**Problem requirements**
The lines of the records that include "with" should all be copied.

(Source material Opens)

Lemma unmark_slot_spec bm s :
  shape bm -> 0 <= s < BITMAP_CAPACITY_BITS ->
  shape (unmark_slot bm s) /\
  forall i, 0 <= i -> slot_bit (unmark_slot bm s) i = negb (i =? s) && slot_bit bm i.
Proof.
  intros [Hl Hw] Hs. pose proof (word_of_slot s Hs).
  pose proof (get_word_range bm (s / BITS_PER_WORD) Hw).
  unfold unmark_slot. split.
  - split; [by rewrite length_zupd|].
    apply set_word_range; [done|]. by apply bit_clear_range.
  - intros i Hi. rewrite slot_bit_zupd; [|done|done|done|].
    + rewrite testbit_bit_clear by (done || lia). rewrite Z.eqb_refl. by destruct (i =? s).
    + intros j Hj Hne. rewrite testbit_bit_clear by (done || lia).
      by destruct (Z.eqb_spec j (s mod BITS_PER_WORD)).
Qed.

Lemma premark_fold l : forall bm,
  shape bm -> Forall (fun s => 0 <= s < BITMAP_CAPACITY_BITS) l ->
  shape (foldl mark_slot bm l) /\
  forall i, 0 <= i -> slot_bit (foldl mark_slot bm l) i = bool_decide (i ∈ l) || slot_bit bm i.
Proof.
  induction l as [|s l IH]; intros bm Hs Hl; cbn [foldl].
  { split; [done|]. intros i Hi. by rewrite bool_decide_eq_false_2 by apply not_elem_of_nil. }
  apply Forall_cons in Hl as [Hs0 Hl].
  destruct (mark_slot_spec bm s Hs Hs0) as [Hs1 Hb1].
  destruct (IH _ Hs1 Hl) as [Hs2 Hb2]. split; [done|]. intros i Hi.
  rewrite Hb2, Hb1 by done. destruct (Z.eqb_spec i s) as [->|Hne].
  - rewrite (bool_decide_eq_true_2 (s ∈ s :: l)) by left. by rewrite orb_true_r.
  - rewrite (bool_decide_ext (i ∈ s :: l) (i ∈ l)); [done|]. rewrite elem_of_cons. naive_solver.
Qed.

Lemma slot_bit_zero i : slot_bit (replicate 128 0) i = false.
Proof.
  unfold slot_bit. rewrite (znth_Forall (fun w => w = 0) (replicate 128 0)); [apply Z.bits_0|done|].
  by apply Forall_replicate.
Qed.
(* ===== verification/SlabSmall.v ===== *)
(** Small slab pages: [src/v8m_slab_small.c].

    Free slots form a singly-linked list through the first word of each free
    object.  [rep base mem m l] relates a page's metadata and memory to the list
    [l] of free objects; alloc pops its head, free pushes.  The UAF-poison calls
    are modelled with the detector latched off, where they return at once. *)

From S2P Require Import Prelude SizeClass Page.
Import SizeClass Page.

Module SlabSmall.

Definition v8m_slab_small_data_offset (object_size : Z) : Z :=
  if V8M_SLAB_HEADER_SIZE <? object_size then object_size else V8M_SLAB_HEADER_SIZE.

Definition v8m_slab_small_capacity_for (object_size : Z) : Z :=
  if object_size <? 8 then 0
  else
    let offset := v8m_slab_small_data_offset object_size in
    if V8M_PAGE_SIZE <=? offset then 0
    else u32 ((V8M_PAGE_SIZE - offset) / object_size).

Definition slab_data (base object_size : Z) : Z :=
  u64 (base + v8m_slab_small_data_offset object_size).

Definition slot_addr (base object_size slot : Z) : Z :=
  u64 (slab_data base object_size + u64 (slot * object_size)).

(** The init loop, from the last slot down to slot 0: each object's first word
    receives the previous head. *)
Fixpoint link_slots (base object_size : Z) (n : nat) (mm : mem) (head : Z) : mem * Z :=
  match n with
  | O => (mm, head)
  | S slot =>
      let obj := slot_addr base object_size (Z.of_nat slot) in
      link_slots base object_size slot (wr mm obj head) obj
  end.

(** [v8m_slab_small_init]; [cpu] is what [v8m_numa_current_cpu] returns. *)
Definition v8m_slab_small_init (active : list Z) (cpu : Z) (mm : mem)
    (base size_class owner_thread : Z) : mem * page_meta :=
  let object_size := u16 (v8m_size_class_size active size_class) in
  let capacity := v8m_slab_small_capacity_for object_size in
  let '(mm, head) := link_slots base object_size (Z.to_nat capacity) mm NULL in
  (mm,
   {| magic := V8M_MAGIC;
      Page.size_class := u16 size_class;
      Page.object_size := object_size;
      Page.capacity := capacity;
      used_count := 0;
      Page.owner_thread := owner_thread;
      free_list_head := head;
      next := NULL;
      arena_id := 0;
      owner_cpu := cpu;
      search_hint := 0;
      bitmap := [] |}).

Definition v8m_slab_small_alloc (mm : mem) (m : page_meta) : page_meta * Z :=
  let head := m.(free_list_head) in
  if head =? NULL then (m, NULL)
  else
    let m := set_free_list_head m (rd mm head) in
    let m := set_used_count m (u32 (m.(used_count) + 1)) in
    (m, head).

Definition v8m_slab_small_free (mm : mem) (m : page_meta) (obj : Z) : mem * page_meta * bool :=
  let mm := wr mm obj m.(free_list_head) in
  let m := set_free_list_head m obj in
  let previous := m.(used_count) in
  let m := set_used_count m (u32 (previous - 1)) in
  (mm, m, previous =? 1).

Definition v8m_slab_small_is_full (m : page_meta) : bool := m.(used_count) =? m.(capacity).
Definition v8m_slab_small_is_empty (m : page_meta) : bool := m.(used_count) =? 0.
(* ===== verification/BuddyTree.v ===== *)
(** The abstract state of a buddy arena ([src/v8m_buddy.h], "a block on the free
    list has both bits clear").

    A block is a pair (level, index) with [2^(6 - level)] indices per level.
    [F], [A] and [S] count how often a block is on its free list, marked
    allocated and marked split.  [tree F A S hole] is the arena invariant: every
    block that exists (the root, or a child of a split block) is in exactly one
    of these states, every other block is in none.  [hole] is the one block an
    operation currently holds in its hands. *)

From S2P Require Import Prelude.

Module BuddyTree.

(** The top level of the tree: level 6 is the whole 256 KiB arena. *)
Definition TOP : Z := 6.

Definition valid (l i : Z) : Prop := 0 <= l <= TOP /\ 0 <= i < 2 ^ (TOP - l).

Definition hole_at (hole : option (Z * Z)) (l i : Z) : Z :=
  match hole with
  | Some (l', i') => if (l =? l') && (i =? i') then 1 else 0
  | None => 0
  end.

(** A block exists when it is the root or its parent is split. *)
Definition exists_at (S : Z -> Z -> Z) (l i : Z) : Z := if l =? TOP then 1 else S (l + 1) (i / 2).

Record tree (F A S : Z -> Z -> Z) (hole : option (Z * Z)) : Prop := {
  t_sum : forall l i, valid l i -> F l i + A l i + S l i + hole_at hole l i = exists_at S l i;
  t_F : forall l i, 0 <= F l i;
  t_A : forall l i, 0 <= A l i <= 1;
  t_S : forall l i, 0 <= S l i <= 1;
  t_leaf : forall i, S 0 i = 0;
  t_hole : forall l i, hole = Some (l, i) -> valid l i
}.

(Source material Closes)

**Response to the exercise**
    are modelled with the detector latched off, where they return at once. *)
  match n with
    A block is a pair (level, index) with [2^(6 - level)] indices per level.
  match hole with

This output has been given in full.